Neither can it be conceded that failure to ascertain the true state of the record in the foreclosure proceedings was necessarily [6] such culpable negligence as to bar McCarthy from relief upon the ground of mistake. The argument is that the means of knowledge were at his command; all he had to do was to go behind the judgment, consult the judgment-roll, and accurately determine therefrom whether the judgment as to the Hamiltons was valid or void; and the underlying theory is that the mistake is one of law, from which relief cannot be had, because every one is presumed to know the law. That such is not the rule in this state has been declared in several decisions, among them Brundy v.

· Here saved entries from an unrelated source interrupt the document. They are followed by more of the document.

(** X28: when a task is bound on a node with GPUs,
    [CUDA_VISIBLE_DEVICES] is set to a list that is not empty, strictly
    ascending, and holds only numbers of GPUs of the node (0 up to
    their count). *)
Theorem cuda_visible_devices_valid (sp : Plugin.spank) (topo : Topology.topology)
    (g : Plugin.globals) (r : TaskInit.task_result) (c : Hwloc.hwloc_bitmap_t) :
  slurm_spank_task_init sp topo g = Ok r -> tr_cpubind r = Some c ->
  groups_ok (topo_numas topo) (topo_osdevs topo) ->
  1 <= count_gpus (topo_osdevs topo) < 2 ^ 31 -> topo_numas topo < 2 ^ 31 ->
  0 <= local_rank (tr_globals r) < local_size (tr_globals r) ->
  local_size (tr_globals r) < 2 ^ 31 ->
  exists l,
    l <> [] /\ StronglySorted Z.lt l /\
    Forall (fun v => 0 <= v < count_gpus (topo_osdevs topo)) l /\
    tr_env r !! "CUDA_VISIBLE_DEVICES" = Some (String.concat "," (map print_d l)).
Proof.
  intros H Hb Hgrp Hcnt Hnumas Hrank Hsize. unfold slurm_spank_task_init in H.
  destruct (sp_remote sp); cbn [negb] in H; [|by injection H as <-].
  destruct (get_remote_env sp g) as [rc g1| |]; [|done|done].
  destruct (_ || _); [by injection H as <-|].
  unfold bind_task in H.
  apply obind_inv in H as ([g2 cpusets] & Hpool & H).
  apply obind_inv in H as ([numagroup gpus] & Hgn & H).
  apply obind_inv in H as (gpustr & Hgs & H).
  apply obind_inv in H as ([g3 e] & Hexp & H).
  apply obind_inv in H as (raw & _ & H).
  apply obind_inv in H as (cpuset & _ & H).
  injection H as <-. cbn [tr_env tr_globals] in *.
  apply export_omp_num_threads_ranks in Hexp as [Hlr Hls].
  rewrite Hlr, Hls in *.
  pose proof (groups_ok_devs _ _ Hgrp) as Hd.
  pose proof (devs_ok_numas _ _ Hd ltac:(lia)) as Hn0.
  set (numas := topo_numas topo) in *. set (devs := topo_osdevs topo) in *.
  destruct (group_numas_spec numas devs (replicate (Z.to_nat numas) 0) 0 Hgrp)
    as (ng & Egn & Hng); [|lia|lia|].
  { split; [by rewrite length_replicate|]. apply Forall_replicate. lia. }
  rewrite Z.add_0_l in Egn. rewrite Hgn in Egn. injection Egn as -> ->.
  destruct (Z.eqb_spec (count_gpus devs) 0) as [|_]; [lia|].
  apply obind_inv in Hgs as (s & Hs & Hgs). injection Hgs as <-.
  unfold get_gpustring in Hs.
  destruct (gpu_ownership_valid devs (count_gpus devs) numas ng Hng Hd eq_refl Hcnt)
    as (t & Ht & Hwf & Hall & Hval).
  rewrite Ht in Hs. cbn in Hs.
  destruct (gpu_string_part t numas (count_gpus devs) (local_rank g2) (local_size g2)
              Hwf ltac:(lia) Hrank Hsize ltac:(lia) Hall)
    as (d & l & _ & Hdr & Hne & Hl & Es).
  rewrite Es in Hs. injection Hs as <-.
  destruct (Hval d Hdr) as [Hsorted Hrange].
  exists l. split; [done|].
  assert (Hq : StronglySorted Z.lt l /\ Forall (fun v => 0 <= v < count_gpus devs) l).
  { destruct Hl as [->|(v & -> & Hv)]; [done|]. split.
    - repeat constructor.
    - constructor; [|constructor].
      rewrite Forall_forall in Hrange. by apply Hrange. }
  split; [apply Hq|]. split; [apply Hq|].
  by apply spank_setenv_set.
Qed.

Lemma cuda_visible_devices_valid_witness :
  (slurm_spank_task_init (task 2 "2" []) topo16_gpus initial_globals = Ok task2_result /\
   tr_cpubind task2_result = Some 3840 /\
   groups_ok (topo_numas topo16_gpus) (topo_osdevs topo16_gpus) /\
   1 <= count_gpus (topo_osdevs topo16_gpus) < 2 ^ 31 /\
   topo_numas topo16_gpus < 2 ^ 31 /\
   0 <= local_rank (tr_globals task2_result) < local_size (tr_globals task2_result) /\
   local_size (tr_globals task2_result) < 2 ^ 31) /\
  exists l,
    l <> [] /\
    tr_env task2_result !! "CUDA_VISIBLE_DEVICES" =
      Some (String.concat "," (map print_d l)).
Proof.
  assert (H1 : slurm_spank_task_init (task 2 "2" []) topo16_gpus initial_globals
               = Ok task2_result) by (vm_compute; reflexivity).
  assert (H2 : tr_cpubind task2_result = Some 3840) by reflexivity.
  assert (H3 : groups_ok (topo_numas topo16_gpus) (topo_osdevs topo16_gpus)).
  { repeat constructor; cbn; intros E; try discriminate E;
      do 2 eexists; (split; [reflexivity|cbn; split; [lia|split; [reflexivity|lia]]]). }
  assert (H4 : 1 <= count_gpus (topo_osdevs topo16_gpus) < 2 ^ 31)
    by (vm_compute; split; (discriminate || reflexivity)).
  assert (H5 : 0 <= local_rank (tr_globals task2_result)
                 < local_size (tr_globals task2_result))
    by (vm_compute; split; (discriminate || reflexivity)).
  assert (H6 : local_size (tr_globals task2_result) < 2 ^ 31)
    by (vm_compute; reflexivity).
  split; [repeat split; (exact H1 || exact H2 || exact H3 || apply H4 || apply H5
                         || exact H6 || (vm_compute; reflexivity))|].
  destruct (cuda_visible_devices_valid (task 2 "2" []) topo16_gpus initial_globals
              task2_result 3840 H1 H2 H3 H4 ltac:(vm_compute; reflexivity) H5 H6)
    as (l & Hne & _ & _ & E).
  exists l. split; [exact Hne|exact E].
Defined.

End TaskClaims.
(** * Marina raceline converter: a shallow embedding and its properties

    The development follows [parse_marina_to_f_map.py] (class
    [MarinaMapParser]) and the reader of [plot_raceline.py].

    - Text is a [string]; a character is a code point in U+0000..U+00FF.
    - A Python [float] is a binary64 value, [PrimFloat.float], with the
      IEEE operations of the kernel.
    - A Python [int] is a [Z]; list lengths are [nat] and are injected
      with [Z.of_nat] where the code stores them.
    - The builtins the code calls but does not define ([float] on a
      string, [math.sin], [math.cos], the [.4f] format) are the fields of
      the class [PyRuntime]; the operating system, which may refuse a
      file operation, is the class [FileSystem].
    - [try]/[except] is an error monad, [result]; the lists a loop appends
      to are an explicit state record; the prints and file operations of
      a run are a log that is threaded through it. *)

From Stdlib Require Import ZArith List String Ascii Bool Lia.
From Stdlib Require Import Floats DecimalString.
Import ListNotations.

Set Warnings "-inexact-float,-register-all".

Open Scope string_scope.
Open Scope list_scope.

(** ** Text *)

Module Text.

(** [str.isspace] on one character of the Latin-1 range. *)
Definition isspace (c : ascii) : bool :=
  let n := nat_of_ascii c in
  (((9 <=? n) && (n <=? 13)) || ((28 <=? n) && (n <=? 32))
   || (n =? 133) || (n =? 160))%nat.

(** [str.isdigit] on one character of the Latin-1 range: the decimal
    digits and the superscripts U+00B2, U+00B3, U+00B9. *)
Definition isdigit (c : ascii) : bool :=
  let n := nat_of_ascii c in
  (((48 <=? n) && (n <=? 57)) || (n =? 178) || (n =? 179) || (n =? 185))%nat.

Fixpoint lstrip (s : string) : string :=
  match s with
  | EmptyString => EmptyString
  | String c t => if isspace c then lstrip t else s
  end.

Fixpoint rstrip (s : string) : string :=
  match s with
  | EmptyString => EmptyString
  | String c t =>
      match rstrip t with
      | EmptyString => if isspace c then EmptyString else String c EmptyString
      | t' => String c t'
      end
  end.

(** [s.strip()] *)
Definition strip (s : string) : string := rstrip (lstrip s).

(** [s.startswith(p)] *)
Definition startswith (s p : string) : bool := String.prefix p s.

(** [any(c.isdigit() for c in s)] *)
Fixpoint any_isdigit (s : string) : bool :=
  match s with
  | EmptyString => false
  | String c t => isdigit c || any_isdigit t
  end.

Canby, 50 Mont. 454, 148 Pac. 315, wherein certain remarks, quite pertinent here but too extended for quotation, will be found (50 Mont.) at pages 471-473.

Our conclusion, then, is that McCarthy was entitled to subrogation if he wanted it,- but he could waive it, and proceed by independent action to secure reimbursement of the bank. In other words, he had an election of remedies, and he exercised that election — wisely, we think — when he filed his complaint in No. 3,841. Having chosen, he could not thereafter proceed nor contemporaneously maintain his petition in the foreclosure suit; hence the demurrer to that petition was properly sustained. His complaint in the independent action, however, was sufficient to authorize recovery from the Townsend bank, although no cause of action was or could be stated as to Gleason or the Missoula bank.

*332The order appealed from in No. 3,846 is therefore affirmed; but the judgment in No. 3,841 is reversed so far as the Townsend bank is concerned, and the canse is remanded, with directions to overrule the demurrer of the Townsend bank. The costs of these appeals will be divided equally between that respondent and the appellant, McCarthy.

Mr. Justice Holloway concurs. Mr. Chief Justice Brantly, being absent, takes no part in the foregoing decision.